The code is structured to work based on directory paths described in
self.project_directory to match your local configuration.
dataset_processing describe datasets that you will use with your models. The project expects TFRecords, and placeholders are depreciated.
Model scripts in the main directory have the function,
experiment_params. This describes the experiment parameters for your project, such as learning rates, datasets, and batch sizes. Once this is set, you can run any of the models in the main directory. For example:
CUDA_VISIBLE_DEVICES=0 python hgru.py.
- hgru.py. A one-layer hgru with a gabor-kernel feedforward drive.

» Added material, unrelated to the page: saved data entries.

(** * MAPIE: prediction intervals from out-of-fold residuals

    A shallow embedding of [mapie/estimators.py] (class [MapieRegressor]) and
    of the helpers of [mapie/utils.py] that the specification talks about.

    Conventions of the embedding:
    - a floating-point number is the rational ([Q]) that it stands for;
      there is no nan, except where a function tests for it. Sums,
      differences and absolute values of predictions, labels and
      residuals are exact. Where the code rounds a number before a
      discrete decision (the probability [1 - alpha] and the virtual
      index of [np.quantile], which choose the rank that is read; the
      quotients that [check_alpha_and_n_samples] compares with [n]) the
      rounding is that of double precision, module [Binary64];
    - a one-dimensional array is a [list], a two-dimensional one a list of
      rows;
    - a Python exception is a value of [exn]; a function that may raise
      returns a [result];
    - the object [self] is the record [MapieRegressor]; a method that
      assigns to attributes is a function in the monad [M], which threads
      the object and keeps the assignments made before an exception;
    - numpy and scikit-learn are outside the repository: the few functions
      of theirs that the code calls are modelled from their documented
      behaviour in the modules [Np] and [Sk]. *)

From Stdlib Require Import QArith Qround Qabs Qminmax Qpower ZArith Lia Lqa.
From Stdlib Require Import String DecimalString List Permutation Sorted.
From stdpp Require Import base list strings.

Open Scope Q_scope.
Open Scope list_scope.

(** ** Exceptions and results *)

Inductive exn : Type :=
| ValueError (msg : string)
| NotFittedError
| AttributeError (attr : string)
| IndexError
| TypeError
| ZeroDivisionError.

Inductive result (A : Type) : Type :=
| Ok (a : A)
| Raise (e : exn).

Arguments Ok {A} a.
Arguments Raise {A} e.

Definition rbind {A B : Type} (c : result A) (k : A -> result B) : result B :=
  match c with
  | Ok a => k a
  | Raise e => Raise e
  end.

Declare Scope result_scope.
Delimit Scope result_scope with result.
Notation "'let*' x ':=' c 'in' k" := (rbind c (fun x => k))
  (at level 10, x pattern, c at level 100, k at level 200) : result_scope.

Open Scope result_scope.

Fixpoint rmap {A B : Type} (f : A -> result B) (l : list A) : result (list B) :=
  match l with
  | [] => Ok []
  | a :: l' =>
      let* b := f a in
      let* bs := rmap f l' in
      Ok (b :: bs)
  end.

Definition is_ok {A : Type} (r : result A) : bool :=
  match r with Ok _ => true | Raise _ => false end.

(** ** Double precision *)

(** The floats of Python and numpy are IEEE 754 binary64 numbers: 53
    bits of precision, exponents from -1022 to 1023, steps of [2^-1074]
    below [2^-1022]; every operation returns the double nearest to the
    exact result, ties going to the even neighbour. *)
Module Binary64.

(** The integer nearest to [x], ties to even. *)
Definition rne (x : Q) : Z :=
  let f := Qfloor x in
  match Qcompare (x - inject_Z f) (1 # 2) with
  | Lt => f
  | Eq => if Z.even f then f else (f + 1)%Z
  | Gt => (f + 1)%Z
  end.

(** For [0 < x], the exponent [e] with [2^e <= x < 2^(e+1)]. *)
Definition ilog2 (x : Q) : Z :=
  if Qle_bool 1 x then Z.log2 (Qfloor x) else (- Z.log2_up (Qceiling (/ x)))%Z.

(** The exponent of the step between the doubles around [x]. *)
Definition quantum (x : Q) : Z := (Z.max (ilog2 x) (-1022) - 52)%Z.

Definition round_pos (x : Q) : Q :=
  inject_Z (rne (x / 2 ^ quantum x)) * 2 ^ quantum x.

(** The double nearest to [x], as long as it is finite. *)
Definition fl (x : Q) : Q :=
  match Qcompare x 0 with
  | Eq => 0
  | Gt => Qred (round_pos x)
  | Lt => Qred (- round_pos (- x))
  end.

(** A float that may have overflowed. *)
Inductive float : Type :=
| Finite (x : Q)
| PInf
| NInf.

(** Rounding with overflow: from [2^1024 - 2^970] on, the nearest double
    is infinity. *)
Definition round (x : Q) : float :=
  let r := fl x in
  if Qle_bool (2 ^ 1024) r then PInf
  else if Qle_bool r (- 2 ^ 1024) then NInf
  else Finite r.

(** [x - y] and [x * y], for operands whose result cannot overflow. *)
Definition sub (x y : Q) : Q := fl (x - y).
Definition mul (x y : Q) : Q := fl (x * y).

(** [x / y] for [y] other than zero. *)
Definition div (x y : Q) : float := round (x / y).

(** The conversion of a Python int to a float. *)
Definition of_int (z : Z) : Q := fl (inject_Z z).

(** [n < x] for a Python int [n] and a float [x]: Python compares the
    two exactly. *)
Definition int_lt (n : Z) (x : float) : bool :=
  match x with
  | Finite q => negb (Qle_bool q (inject_Z n))
  | PInf => true
  | NInf => false
  end.

End Binary64.

(** ** The part of numpy that the code uses *)

Module Np.

(** [np.abs(a - b)], element by element. *)
Definition abs_diff (a b : list Q) : list Q :=
  zip_with (fun x y => Qabs (x - y)) a b.

(** [np.sort]: ascending order. *)
Fixpoint insert_sorted (x : Q) (l : list Q) : list Q :=
  match l with
  | [] => [x]
  | y :: l' => if Qle_bool x y then x :: l else y :: insert_sorted x l'
  end.

Fixpoint sort (l : list Q) : list Q :=
  match l with
  | [] => []
  | x :: l' => insert_sorted x (sort l')
  end.

(** The two interpolation modes of [np.quantile] that the code asks for. *)
Inductive interpolation : Type := lower | higher.

(** The virtual index [q * (Nx - 1)] of [np.quantile] for an array of
    [Nx] elements: a product of doubles. An array has fewer than [2^53]
    elements, so that [Nx - 1] is a double and the product is not above
    it for [q <= 1]; the minimum says so for the lists of the embedding,
    whose length has no bound. *)
Definition virtual_index (Nx : nat) (q : Q) : Q :=
  Qmin (Binary64.mul q (Binary64.of_int (Z.of_nat Nx - 1)))
       (inject_Z (Z.of_nat Nx - 1)).

(** The rank that [np.quantile] reads in the sorted array: the virtual
    index, rounded down for ["lower"], up for ["higher"]. *)
Definition rank (n : nat) (q : Q) (i : interpolation) : Z :=
  match i with
  | lower => Qfloor (virtual_index n q)
  | higher => Qceiling (virtual_index n q)
  end.

(** [np.quantile(a, q, interpolation=i)] on a one-dimensional array.
    A [q] outside [0, 1] is refused. On an empty array numpy has no number
    to give (nan); the embedding has no nan and reports it as an error. *)
Definition quantile (a : list Q) (q : Q) (i : interpolation) : result Q :=
  if negb (Qle_bool 0 q && Qle_bool q 1) then
    Raise (ValueError "Quantiles must be in the range [0, 1]")
  else
    match sort a !! Z.to_nat (rank (length a) q i) with
    | Some v => Ok v
    | None => Raise IndexError
    end.

(** [np.quantile(A, q, axis=1, interpolation=i)]: one quantile per row. *)
Definition quantile_axis1 (A : list (list Q)) (q : Q) (i : interpolation)
  : result (list Q) :=
  rmap (fun row => quantile row q i) A.

(** [np.median] of a one-dimensional array. *)
Definition median (a : list Q) : result Q :=
  let s := sort a in
  let n := length a in
  if Nat.even n then
    match s !! (n / 2 - 1)%nat, s !! (n / 2)%nat with
    | Some u, Some v => Ok ((u + v) / 2)
    | _, _ => Raise IndexError
    end
  else
    match s !! (n / 2)%nat with
    | Some v => Ok v
    | None => Raise IndexError
    end.

Definition median_axis1 (A : list (list Q)) : result (list Q) :=
  rmap median A.

(** [np.min] and [np.max] of a one-dimensional array; numpy refuses the
    empty array. *)
Definition min (a : list Q) : result Q :=
  match a with
  | [] => Raise (ValueError "zero-size array to reduction operation minimum which has no identity")
  | x :: a' => Ok (fold_left Qmin a' x)
  end.

Definition max (a : list Q) : result Q :=
  match a with
  | [] => Raise (ValueError "zero-size array to reduction operation maximum which has no identity")
  | x :: a' => Ok (fold_left Qmax a' x)
  end.

(** [np.min(A, axis=1, keepdims=True)]: a column, one singleton row per
    row of [A]. *)
Definition min_axis1_keepdims (A : list (list Q)) : result (list (list Q)) :=
  rmap (fun row => let* v := min row in Ok [v]) A.

Definition max_axis1_keepdims (A : list (list Q)) : result (list (list Q)) :=
  rmap (fun row => let* v := max row in Ok [v]) A.

(** Broadcasting of a binary operation between one row of a matrix and a
    vector: equal lengths pair up, a length of one is stretched, anything
    else is refused. *)
Definition broadcast_row (f : Q -> Q -> Q) (row v : list Q) : result (list Q) :=
  if (length row =? length v)%nat then Ok (zip_with f row v)
  else
    match row, v with
    | [x], _ => Ok (map (f x) v)
    | _, [y] => Ok (map (fun x => f x y) row)
    | _, _ => Raise (ValueError "operands could not be broadcast together")
    end.

(** [A - v] and [A + v] for a matrix [A] and a vector [v]. *)
Definition sub_matrix_vector (A : list (list Q)) (v : list Q) : result (list (list Q)) :=
  rmap (fun row => broadcast_row Qminus row v) A.

Definition add_matrix_vector (A : list (list Q)) (v : list Q) : result (list (list Q)) :=
  rmap (fun row => broadcast_row Qplus row v) A.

- hgru_bn.py. A one-layer batchnorm hGRU with a gabor-kernel feedforward drive.
- hgru_bn_relu.py. A one-layer batchnorm hGRU with a ReLU nonlinearity, which constrains H^(1) to inhibition and H^(2) to excitation. This model additionally uses two horizontal kernels, W_1 and W_2. It uses the standard gabor-kernel feedforward drive.
- multiplicative_lesion.py. An hGRU with lesions to its multiplicative horizontal interactions (alpha and omega).
- additive_lesion.py. An hGRU with lesions to its additive horizontal interactions (mu and kappa).
- ff_5.py. A 5-layer feedforward control model (referred to as "large kernels" in the manuscript).